#### WHAT THE TASK REQUIRES:
What you write should be an exact copy of the material, from its first line through the line containing "-> bool) (h".

#### DATA SUPPLIED:
(** A group of digits in the middle of a token. *)
Lemma ms_digits_group (ic : bool) (i : nat) (r : regex) (n : nat) (st : cursor) :
  (forall st, ms ic r st = digits_cursor n st) ->
  ms ic (Group i r) st
  = match digits_at n (rest st) with
    | Some (y, t) => [mk_cursor (last_of (prev st) y) t ((i, y) :: caps st)]
    | None => []
    end.
Proof.
  intros H. cbn [ms]. rewrite H. unfold digits_cursor.
  destruct (digits_at n (rest st)) as [[y t]|] eqn:E; [|reflexivity].
  destruct (digits_at_spec _ _ _ _ E) as (Es & Hl & Hd).
  cbn [map]. unfold close_group. cbn [prev rest caps].
  now rewrite (consumed_app st (mk_cursor (last_of (prev st) y) t (caps st)) y Es).
Qed.

(** *** Bare numbers *)

Lemma ms_re3 (p : option ascii) (s : str) :
  ms false re3 (mk_cursor p s [])
  = match digits_at 4 s with
    | Some (y, t) =>
        if free_before p && free_after t
        then [mk_cursor (last_of p y) t [(1, y)]]
        else []
    | None => []
    end.
Proof.
  unfold re3. change (ms false (Seq WordB ?x) ?st)
    with (flat_map (ms false x) (if at_boundary st then [st] else [])).
  destruct (digits_at 4 s) as [[y t]|] eqn:E.
  - destruct (digits_at_spec _ _ _ _ E) as (-> & Hl & Hd).
    destruct y as [|a y]; [discriminate|]. cbn [app].
    simpl in Hd. apply andb_true_iff in Hd as [Ha Hy].
    rewrite free_before_boundary by now apply digit_word.
    destruct (free_before p); [|reflexivity].
    cbn [flat_map]. rewrite app_nil_r.
    rewrite (ms_digits_end false 1 _ 4) by (auto using ms_four_digits; lia).
    cbn [rest prev caps]. cbn [app] in E. now rewrite E.
  - destruct (at_boundary (mk_cursor p s [])); [|reflexivity].
    cbn [flat_map]. rewrite app_nil_r.
    rewrite (ms_digits_end false 1 _ 4) by (auto using ms_four_digits; lia).
    cbn [rest]. now rewrite E.
Qed.

Lemma flat_map_filter {A B : Type} (keep : A -> bool) (h : A -> B) (l : list A) :
  flat_map (fun x => if keep x then [h x] else []) l = map h (filter keep l).
Proof.
  induction l as [|x l IH]; [reflexivity|]. simpl.
  destruct (keep x); simpl; now rewrite IH.
Qed.

Lemma fuel_enough (s : str) : length s < fuel_for s.
Proof. unfold fuel_for. lia. Qed.

Lemma bare_numbers_found (text : str) :
  DateLoops.loop3 text = DateWords.category_c text.
Proof.
  unfold DateLoops.loop3, DateWords.category_c, bare_numbers.
  rewrite (matches_of_compiled _ _ _ _ compile_pattern3).
  rewrite <- flat_map_filter.
  apply (scan_tokens false re3 Z year_at year_filter
                     (fun y => if within 2000 2100 y then [for_year y] else [])
                     (fun _ => True)); auto using fuel_enough.
  - intros p s t n _ H. rewrite ms_re3. unfold year_at in H.
    destruct (digits_at 4 s) as [[y t']|]; [|discriminate].
    destruct (free_before p && free_after t'); discriminate.
  - intros p s st' _ H. rewrite ms_re3 in H. unfold year_at.
    destruct (digits_at 4 s) as [[y t']|] eqn:E; [|contradiction].
    destruct (free_before p && free_after t'); [|contradiction].
    destruct H as [<-|[]].
    destruct (digits_at_spec _ _ _ _ E) as (-> & Hl & _).
    exists (value y), 4. cbn [rest caps]. rewrite length_app.
    repeat split; try lia.
Qed.

(** *** YYYY-MM tokens *)

Lemma ms_seq (ic : bool) (r1 r2 : regex) (st : cursor) :
  ms ic (Seq r1 r2) st = flat_map (ms ic r2) (ms ic r1 st).
Proof. reflexivity. Qed.

Lemma ms_boundary (ic : bool) (st : cursor) :
  ms ic WordB st = if at_boundary st then [st] else [].
Proof. reflexivity. Qed.

Lemma ms_lit (x : ascii) (st : cursor) :
  ms false (Atom (ALit x)) st
  = match rest st with
    | c :: t => if Ascii.eqb x c then [mk_cursor (Some c) t (caps st)] else []
    | [] => []
    end.
Proof. reflexivity. Qed.

Lemma ms_re2 (p : option ascii) (s : str) :
  ms false re2 (mk_cursor p s [])
  = match digits_at 4 s with
    | Some (y, c :: t) =>
        match digits_at 2 t with
        | Some (m, t') =>
            if Ascii.eqb c "-" && free_before p && free_after t'
            then [mk_cursor (last_of (Some c) m) t' [(2, m); (1, y)]]
            else []
        | None => []
        end
    | _ => []
    end.
Proof.
  unfold re2. rewrite ms_seq, ms_boundary.
  destruct (digits_at 4 s) as [[y t]|] eqn:E.
  - destruct (digits_at_spec _ _ _ _ E) as (Es & Hl & Hd).
    destruct y as [|a y]; [discriminate|]. subst s. cbn [app].
    simpl in Hd. apply andb_true_iff in Hd as [Ha Hy].
    rewrite free_before_boundary by now apply digit_word.
    destruct (free_before p).
    + cbn [flat_map]. rewrite app_nil_r, ms_seq.
      rewrite (ms_digits_group false 1 _ 4) by auto using ms_four_digits.
      cbn [rest prev caps]. cbn [app] in E. rewrite E.
      cbn [flat_map]. rewrite app_nil_r, ms_seq, ms_lit. cbn [rest prev caps].
      destruct t as [|c t]; [reflexivity|].
      rewrite (Ascii.eqb_sym c). destruct (Ascii.eqb "-" c).
      * cbn [flat_map]. rewrite app_nil_r.
        rewrite (ms_digits_end false 2 _ 2) by (auto using ms_two_digits; lia).
        cbn [rest prev caps]. reflexivity.
      * cbn [flat_map]. now destruct (digits_at 2 t) as [[m t']|].
    + destruct t as [|c t]; [reflexivity|].
      destruct (digits_at 2 t) as [[m t']|]; [|reflexivity].
      now rewrite andb_false_r.
  - destruct (at_boundary (mk_cursor p s [])); [|reflexivity].
    cbn [flat_map]. rewrite app_nil_r, ms_seq.
    rewrite (ms_digits_group false 1 _ 4) by auto using ms_four_digits.
    cbn [rest]. now rewrite E.
Qed.

Lemma iso_tokens_found (text : str) :
  DateLoops.loop2 text = DateWords.category_b text.
Proof.
  unfold DateLoops.loop2, DateWords.category_b, iso_tokens.
  rewrite (matches_of_compiled _ _ _ _ compile_pattern2).
  rewrite <- flat_map_filter.
  apply (scan_tokens false re2 (Z * Z)%type iso_at iso_filter
                     (fun ym => if within 1 12 (snd ym) then [for_month ym] else [])
                     (fun _ => True)); auto using fuel_enough.
  - intros p s t n _ H. rewrite ms_re2. unfold iso_at in H.
    destruct (digits_at 4 s) as [[y [|c t']]|]; try discriminate.
    destruct (digits_at 2 t') as [[m t'']|]; [|discriminate].
    destruct (Ascii.eqb c "-" && free_before p && free_after t''); discriminate.
  - intros p s st' _ H. rewrite ms_re2 in H. unfold iso_at.
    destruct (digits_at 4 s) as [[y [|c t']]|] eqn:E; try contradiction.
    destruct (digits_at 2 t') as [[m t'']|] eqn:E2; [|contradiction].
    destruct (Ascii.eqb c "-" && free_before p && free_after t''); [|contradiction].
    destruct H as [<-|[]].
    destruct (digits_at_spec _ _ _ _ E) as (-> & Hl & _).
    destruct (digits_at_spec _ _ _ _ E2) as (-> & Hl2 & _).
    exists (value y, value m), 7. cbn [rest caps].
    rewrite !length_app. cbn [length]. rewrite length_app.
    repeat split; try lia.
Qed.

(** *** Month-year pairs *)

Lemma span_spec (f : ascii -> bool) :
  forall s w t,
    span f s = (w, t) ->
    s = w ++ t /\ forallb f w = true
    /\ match t with c :: _ => f c = false | [] => True end.
Proof.
  induction s as [|c s IH]; intros w t H; simpl in H.
  - injection H as <- <-. auto.
  - destruct (f c) eqn:Ec.
    + destruct (span f s) as [w' t'] eqn:E. injection H as <- <-.
      destruct (IH _ _ eq_refl) as (-> & Hw & Ht). simpl. rewrite Ec. auto.
    + injection H as <- <-. simpl. auto.
Qed.

Lemma span_app (f : ascii -> bool) (w t : str) :
  forallb f w = true ->
  match t with c :: _ => f c = false | [] => True end ->
  span f (w ++ t) = (w, t).
Proof.
  intros Hw Ht. induction w as [|c w IH]; simpl.
  - destruct t as [|c t]; [reflexivity|]. simpl. now rewrite Ht.
  - simpl in Hw. apply andb_true_iff in Hw as [Hc Hw]. now rewrite Hc, IH.
Qed.

Lemma lower_lowered (s : str) : lowered s -> lower s = s.
Proof.
  induction 1 as [|c s Hc _ IH]; [reflexivity|]. simpl. now rewrite Hc, IH.
Qed.

Lemma lowered_app (a b : str) : lowered (a ++ b) -> lowered a /\ lowered b.
Proof. apply Forall_app. Qed.

Lemma lower_is_lowered (s : str) : lowered (lower s).
Proof.
  induction s as [|c s IH]; constructor;
    [apply WildcardFacts.lower_char_idem | exact IH].
Qed.

(** A pattern without groups leaves the groups as they are. *)
Lemma ms_no_groups (ic : bool) (r : regex) (st st' : cursor) :
  all_groups (fun _ _ => False) r -> In st' (ms ic r st) -> caps st' = caps st.
Proof.
  intros HG.
  apply (@ms_rel ic (fun a b => caps b = caps a) (fun _ => True) (fun _ _ => False));
    auto using all_atoms_True.
  - intros a b c E1 E2. congruence.
  - intros i r0 s0 s1 [].
Qed.

(** Every word of a choice of words is matched, whatever its case. *)
Lemma ms_words_complete (r : regex) :
  forall l, words r = Some l -> all_groups (fun _ _ => False) r ->
  forall w t st,
    rest st = w ++ t -> In (lower w) l ->
    In (mk_cursor (last_of (prev st) w) t (caps st)) (ms true r st).
Proof.
  induction r as [|a| | | |r1 IH1 r2 IH2|r1 IH1 r2 IH2|r1 IH1|i r1 IH1];
    intros l Hw HG w t st Es Hin; simpl in Hw; try discriminate.
  - injection Hw as <-. destruct Hin as [E|[]].
    destruct w; [|discriminate]. simpl in Es. subst t. simpl.
    left. now destruct st.
  - destruct a as [c| | | |]; try discriminate. injection Hw as <-.
    destruct Hin as [E|[]]. destruct w as [|x [|y w]]; try discriminate.
    injection E as E. simpl in Es. cbn [ms]. rewrite Es.
    cbn [atom_match]. rewrite E, Ascii.eqb_refl. now left.
  - destruct (words r1) as [l1|] eqn:E1; [|discriminate].
    destruct (words r2) as [l2|] eqn:E2; [|discriminate].
    injection Hw as <-. destruct HG as [G1 G2].
    apply in_flat_map in Hin as (a & Ha & Hin).
    apply in_map_iff in Hin as (b & E & Hb).
    assert (Ew : w = firstn (length a) w ++ skipn (length a) w)
      by (symmetry; apply firstn_skipn).
    assert (El : lower (firstn (length a) w) = a /\ lower (skipn (length a) w) = b).
    { unfold lower in *. rewrite <- firstn_map, <- skipn_map, <- E.
      rewrite firstn_app, Nat.sub_diag, firstn_all, skipn_app, Nat.sub_diag,
        skipn_all. simpl. now rewrite app_nil_r. }
    destruct El as [La Lb].
    set (w1 := firstn (length a) w) in *. set (w2 := skipn (length a) w) in *.
    cbn [ms]. apply in_flat_map.
    exists (mk_cursor (last_of (prev st) w1) (w2 ++ t) (caps st)). split.
    + apply (IH1 l1 eq_refl G1 w1 (w2 ++ t) st).
      * now rewrite Es, Ew, <- app_assoc.
      * now rewrite La.
    + rewrite Ew, last_of_app.
      apply (IH2 l2 eq_refl G2 w2 t
                 (mk_cursor (last_of (prev st) w1) (w2 ++ t) (caps st)));
        [reflexivity | now rewrite Lb].
  - destruct (words r1) as [l1|] eqn:E1; [|discriminate].
    destruct (words r2) as [l2|] eqn:E2; [|discriminate].
    injection Hw as <-. destruct HG as [G1 G2].
    cbn [ms]. apply in_or_app. apply in_app_or in Hin as [Hin|Hin].
    + left. now apply (IH1 l1).
    + right. now apply (IH2 l2).
  - destruct HG as [[] _].
Qed.

(** White space is matched as far as one likes. *)
Lemma star_loop_self (step : cursor -> list cursor) (n : nat) (st : cursor) :
  In st (star_loop step n st).
Proof. destruct n; simpl; [now left | apply in_or_app; right; now left]. Qed.

Lemma star_blank (ic : bool) :
  forall ws n st t,
    forallb is_space ws = true -> rest st = ws ++ t -> length ws <= n ->
    In (mk_cursor (last_of (prev st) ws) t (caps st))
       (star_loop (ms ic (Atom ASpace)) n st).
Proof.
  induction ws as [|c ws IH]; intros n st t Hs Es Hn.
  - simpl in Es. subst t. replace (mk_cursor _ _ _) with st by now destruct st.
    apply star_loop_self.
  - destruct n as [|n]; [simpl in Hn; lia|].
    simpl in Hs. apply andb_true_iff in Hs as [Hc Hs].
    cbn [star_loop]. apply in_or_app. left. apply in_flat_map.
    exists (mk_cursor (Some c) (ws ++ t) (caps st)). split.
    + cbn [ms]. rewrite Es. cbn [app atom_match]. rewrite Hc. now left.
    + cbn [rest]. rewrite Es. cbn [app length].
      replace (length (ws ++ t) <? S (length (ws ++ t))) with true
        by (symmetry; apply Nat.ltb_lt; lia).
      apply (IH n (mk_cursor (Some c) (ws ++ t) (caps st)) t Hs eq_refl).
      simpl in Hn. lia.
Qed.

Lemma ms_group (ic : bool) (i : nat) (r : regex) (st : cursor) :
  ms ic (Group i r) st = map (close_group i st) (ms ic r st).
Proof. reflexivity. Qed.

Lemma re1_shape :
  re1 = Seq WordB
            (Seq (Group 1 month_choice)
                 (Seq blank (Seq (Group 2 four_digits) WordB))).
Proof. reflexivity. Qed.

Lemma month_choice_words : words month_choice = Some (dict_keys MONTH_NAMES).
Proof. vm_compute. reflexivity. Qed.

Lemma month_choice_flat : all_groups (fun _ _ => False) month_choice.
Proof. unfold month_choice. cbn [all_groups]. tauto. Qed.

Lemma month_keys : forallb month_key (dict_keys MONTH_NAMES) = true.
Proof. vm_compute. reflexivity. Qed.

Lemma month_keys_lowered :
  forallb (fun k => str_eqb (lower k) k) (dict_keys MONTH_NAMES) = true.
Proof. vm_compute. reflexivity. Qed.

#### RESULT:
(** A group of digits in the middle of a token. *)
Lemma ms_digits_group (ic : bool) (i : nat) (r : regex) (n : nat) (st : cursor) :
  (forall st, ms ic r st = digits_cursor n st) ->
  ms ic (Group i r) st
  = match digits_at n (rest st) with
    | Some (y, t) => [mk_cursor (last_of (prev st) y) t ((i, y) :: caps st)]
    | None => []
    end.
Proof.
  intros H. cbn [ms]. rewrite H. unfold digits_cursor.
  destruct (digits_at n (rest st)) as [[y t]|] eqn:E; [|reflexivity].
  destruct (digits_at_spec _ _ _ _ E) as (Es & Hl & Hd).
  cbn [map]. unfold close_group. cbn [prev rest caps].
  now rewrite (consumed_app st (mk_cursor (last_of (prev st) y) t (caps st)) y Es).
Qed.

(** *** Bare numbers *)

Lemma ms_re3 (p : option ascii) (s : str) :
  ms false re3 (mk_cursor p s [])
  = match digits_at 4 s with
    | Some (y, t) =>
        if free_before p && free_after t
        then [mk_cursor (last_of p y) t [(1, y)]]
        else []
    | None => []
    end.
Proof.
  unfold re3. change (ms false (Seq WordB ?x) ?st)
    with (flat_map (ms false x) (if at_boundary st then [st] else [])).
  destruct (digits_at 4 s) as [[y t]|] eqn:E.
  - destruct (digits_at_spec _ _ _ _ E) as (-> & Hl & Hd).
    destruct y as [|a y]; [discriminate|]. cbn [app].
    simpl in Hd. apply andb_true_iff in Hd as [Ha Hy].
    rewrite free_before_boundary by now apply digit_word.
    destruct (free_before p); [|reflexivity].
    cbn [flat_map]. rewrite app_nil_r.
    rewrite (ms_digits_end false 1 _ 4) by (auto using ms_four_digits; lia).
    cbn [rest prev caps]. cbn [app] in E. now rewrite E.
  - destruct (at_boundary (mk_cursor p s [])); [|reflexivity].
    cbn [flat_map]. rewrite app_nil_r.
    rewrite (ms_digits_end false 1 _ 4) by (auto using ms_four_digits; lia).
    cbn [rest]. now rewrite E.
Qed.

Lemma flat_map_filter {A B : Type} (keep : A -> bool) (h : A -> B) (l : list A) :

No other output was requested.